My Wall Is Your Filter Bubble Exhibition (Mexico)
After its success at AND Festival 2017, the augmented reality exhibition My Wall is Your Filter Bubble toured to Laboratorio Arte Alameda, Mexico in 2018.
The political climate that many of us find ourselves has us searching for answers and opinions, and yet, despite the ease with which we can reach out to each other, the echo chamber effect magnifies news and opinions similar to our own, stopping other views and voices from getting in.
Expanding upon these echo chambers, and how they relate to broader issues such as accessibility and inequality, My Wall is Your Filter Bubble features thought-provoking commissions by Mexican Artists in the form of augmented-reality experiences. Reflecting on their own personal experiences of bubbles and borders local to them – cultural, social and political – each of the six artists created a ‘site-specific’ work to be transported virtually to the Peaks, that will now be translated into the Mexican landscape. These works include stories of border-town blindspots, the impact of televised Japanese culture, and architecture funded through political corruption.
In reflection of these virtual barricades, Curators Doreen A. Ríos and Matthew Plummer-Fernandez, created another geo-fence similar to the intangible border they created around Castleton. This virtual geographic boundary acted as an online perimeter, meaning that the exhibition was only accessible to visitors online when in the physical vicinity.
Exploring the tensions, affordances and paradoxes of digital cultures, each of the works question how social media platforms have provided people with a public voice, at the same time that online filters, firewalls and algorithms continue to restrict many from being heard.
My Wall is Your Filter Bubble includes the following works:
Cultural Glitch – Martha Maya
View a 360-degree video filmed in Tijuana, a Mexican city situated alongside the US border. The video transports visitors to the scenes where stories of border crossing and crime take place, as well as unknown spots that demonstrate hope for a better future. The wall hasn’t been able to divide two cultures and Tijuana has become a cultural melting pot of improbable alliances – a cultural glitch.

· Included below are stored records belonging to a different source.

Lemma add_appends_copy_at_tail_witness :
  linkedlist_initialized (Some two_int_list) = true
  /\ status (linkedlist_add good_env (Some two_int_list) (Some int1234))
     = LINKEDLIST_SUCCESS
  /\ exists l',
       list_after (linkedlist_add good_env (Some two_int_list) (Some int1234))
       = Some l'
       /\ elements l' = [int42; int69; int1234]
       /\ output (linkedlist_get 0 (Some l') 2 (Some zeroes)) = Some int1234.
Proof.
  split; [reflexivity|]. split; [reflexivity|].
  destruct (add_appends_copy_at_tail good_env two_int_list int1234)
    as (copy & fresh & l' & Hcopy & Hfresh & Hl' & Hel & _ & _ & _ & Hbytes);
    [reflexivity | reflexivity |].
  injection Hcopy as <-. injection Hfresh as <-.
  destruct Hbytes as [Hstored Hget];
    [apply memcpy_copies_bytes | reflexivity |].
  exists l'. split; [exact Hl'|]. split; [exact Hel|].
  apply (Hget zeroes). reflexivity.
Defined.

(** C2.  On an initialized list of [n] elements, [linkedlist_get],
    [linkedlist_update] and [linkedlist_remove] return [ERANGE] (which is
    not [EINVAL]) for every index [i >= n], the empty list and [i = n]
    included, whenever their buffer or value is not null; the one other
    status they can return there is the one of a lock that could not be
    acquired.  For every index [i < n] none of them returns [ERANGE] (unless
    the lock itself fails with that code), and each succeeds when the lock
    is acquired and its buffer or value is not null. *)
Theorem index_out_of_range_is_ERANGE (l : LinkedList) (i : nat) :
  linkedlist_initialized (Some l) = true ->
  ERANGE <> EINVAL
  /\ (length (elements l) <= i ->
      forall lock,
        (forall buf,
           status (linkedlist_get lock (Some l) i (Some buf))
           = if (lock =? 0)%Z then ERANGE else lock)
        /\ (forall v,
              status (linkedlist_update lock (Some l) i (Some v))
              = if (lock =? 0)%Z then ERANGE else lock)
        /\ status (linkedlist_remove lock (Some l) i)
           = if (lock =? 0)%Z then ERANGE else lock)
  /\ (i < length (elements l) ->
      forall lock,
        lock <> ERANGE ->
        (forall buffer,
           status (linkedlist_get lock (Some l) i buffer) <> ERANGE)
        /\ (forall value,
              status (linkedlist_update lock (Some l) i value) <> ERANGE)
        /\ status (linkedlist_remove lock (Some l) i) <> ERANGE
        /\ (forall buf,
              status (linkedlist_get lock (Some l) i (Some buf))
              = if (lock =? 0)%Z then LINKEDLIST_SUCCESS else lock)
        /\ (forall v,
              status (linkedlist_update lock (Some l) i (Some v))
              = if (lock =? 0)%Z then LINKEDLIST_SUCCESS else lock)
        /\ status (linkedlist_remove lock (Some l) i)
           = if (lock =? 0)%Z then LINKEDLIST_SUCCESS else lock).
Proof.
  intros Hinit. destruct (initialized_copy l Hinit) as (copy & Hcopy & _).
  pose proof (linkedlist_get_spec l copy Hinit Hcopy i) as Hget.
  pose proof (linkedlist_update_spec l copy Hinit Hcopy i) as Hupd.
  pose proof (linkedlist_remove_spec l Hinit i) as Hrem.
  pose proof (lock_failure_status l i Hinit) as Hfail.
  split; [done|]. split.
  - intros Hge lock. apply lookup_ge_None in Hge.
    rewrite Hge in Hget, Hupd, Hrem.
    destruct (lock =? 0)%Z eqn:Hlock.
    + apply Z.eqb_eq in Hlock as ->.
      split; [intros buf; by rewrite Hget|].
      split; [intros v; by rewrite Hupd|]. by rewrite Hrem.
    + apply Z.eqb_neq in Hlock. destruct (Hfail lock Hlock) as (? & ? & ?).
      done.
  - intros Hlt lock Hlock. destruct (lookup_lt_is_Some_2 _ _ Hlt) as [x Hx].
    rewrite Hx in Hget, Hupd, Hrem.
    destruct Hrem as (l' & victim & Hrem & _).
    assert (forall buf,
      status (linkedlist_get lock (Some l) i (Some buf))
      = if (lock =? 0)%Z then LINKEDLIST_SUCCESS else lock) as Hg.
    { intros buf. destruct (lock =? 0)%Z eqn:Hb.
      - apply Z.eqb_eq in Hb as ->. by rewrite Hget.
      - apply Z.eqb_neq in Hb. by apply Hfail. }
    assert (forall v,
      status (linkedlist_update lock (Some l) i (Some v))
      = if (lock =? 0)%Z then LINKEDLIST_SUCCESS else lock) as Hu.
    { intros v. destruct (lock =? 0)%Z eqn:Hb.
      - apply Z.eqb_eq in Hb as ->. destruct (Hupd v) as (l'' & -> & _). done.
      - apply Z.eqb_neq in Hb. by apply Hfail. }
    assert (status (linkedlist_remove lock (Some l) i)
            = if (lock =? 0)%Z then LINKEDLIST_SUCCESS else lock) as Hr.
    { destruct (lock =? 0)%Z eqn:Hb.
      - apply Z.eqb_eq in Hb as ->. by rewrite Hrem.
      - apply Z.eqb_neq in Hb. by apply Hfail. }
    split.
    { intros [buf|].
      - rewrite Hg. by destruct (lock =? 0)%Z.
      - unfold linkedlist_get. by rewrite Hinit. }
    split.
    { intros [v|].
      - rewrite Hu. by destruct (lock =? 0)%Z.
      - unfold linkedlist_update. by rewrite Hinit. }
    split; [rewrite Hr; by destruct (lock =? 0)%Z|]. done.
Qed.

Lemma index_out_of_range_is_ERANGE_witness :
  linkedlist_initialized (Some two_int_list) = true
  /\ linkedlist_initialized (Some empty_int_list) = true
  /\ status (linkedlist_get 0 (Some two_int_list) 2 (Some zeroes)) = ERANGE
  /\ status (linkedlist_update 0 (Some two_int_list) 2 (Some int1234)) = ERANGE
  /\ status (linkedlist_remove 0 (Some two_int_list) 2) = ERANGE
  /\ status (linkedlist_remove 0 (Some empty_int_list) 0) = ERANGE
  /\ status (linkedlist_get 0 (Some two_int_list) 1 None) <> ERANGE
  /\ status (linkedlist_remove 0 (Some two_int_list) 1) = LINKEDLIST_SUCCESS.
Proof.
  assert (linkedlist_initialized (Some two_int_list) = true) as H2
    by reflexivity.
  assert (linkedlist_initialized (Some empty_int_list) = true) as H0
    by reflexivity.
  destruct (index_out_of_range_is_ERANGE two_int_list 2 H2)
    as (_ & Hout & _).
  destruct (index_out_of_range_is_ERANGE empty_int_list 0 H0)
    as (_ & Hempty & _).
  destruct (index_out_of_range_is_ERANGE two_int_list 1 H2)
    as (_ & _ & Hin).
  destruct (Hout ltac:(simpl; lia) 0%Z) as (Hg & Hu & Hr).
  destruct (Hempty ltac:(simpl; lia) 0%Z) as (_ & _ & Hr0).
  destruct (Hin ltac:(simpl; lia) 0%Z ltac:(discriminate))
    as (Hg1 & _ & _ & _ & _ & Hr1).
  repeat split; auto.
Defined.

Bakteria – Archangelo Constantini
Mexico is known to be host to local bacteria’s that have little effect on Mexicans but make outsiders ill with stomach ache. The locals jokingly call this the “Revenge of Moctezuma”. Illustrative depictions of these foreign bodies are virtually rendered across the landscape, sniffing out their new-found territory and invading the horizon.
Mexit – Gibrann Morgado
Emanating from the landscape are floating cement ‘CEMEX’ castles, which grow larger and more visible across the skyline. CEMEX is the company that have put itself forward for supplying the material needed to construct the Mexican/US border wall. Depicting a nightmarish virtual supply and transformation of the material, Mexit is a reflection of the infrastructures and industries behind politically charged walls.
Mixed(F) – Leslie Garcia
With virtual billboards displaying positive and negative tweets that highlight the gender bias and inequality prevalent in the use of social media in Mexico, Mixed(F)uses Twitter to search for examples of both harassment and struggles over gender equality. Springing up as you move around the experience, the billboards represent the ongoing opposition and fervent battle between feminist and misogynistic attitudes.
Epic Battle – Diego Ortega
The Mexican socio-economic divide fosters a noteworthy disparity in the cartoons and advertising that Mexicans grow up with. Exposed to either cheaper Japanese imports such as Manga, or American cartoons. Ortega’s floating figures are adorned with the brand logos that advertise to these separate audiences.
Peña Fiel Fountain – Alfredo Salazar-Caro
Gain insight into the Mexican president, Enrique Peña Nieto’s personal palace, bought with public money. Since being elected in 2012, Peña Nieto has been tied to corruption, crime, violence, and economic problems, and has become one of the least approved presidents in Mexican history. Exaggerated versions of Peña’s architectural spoils virtually appear; anti-monuments that mock the self-interest and vanity of this much unloved politician.
My Wall is Your Filter Bubble is supported by British Council, Mexico.
My Wall is Your Filter Bubble was originally part of AND Festival 2017 under the programme strand Dis-Location.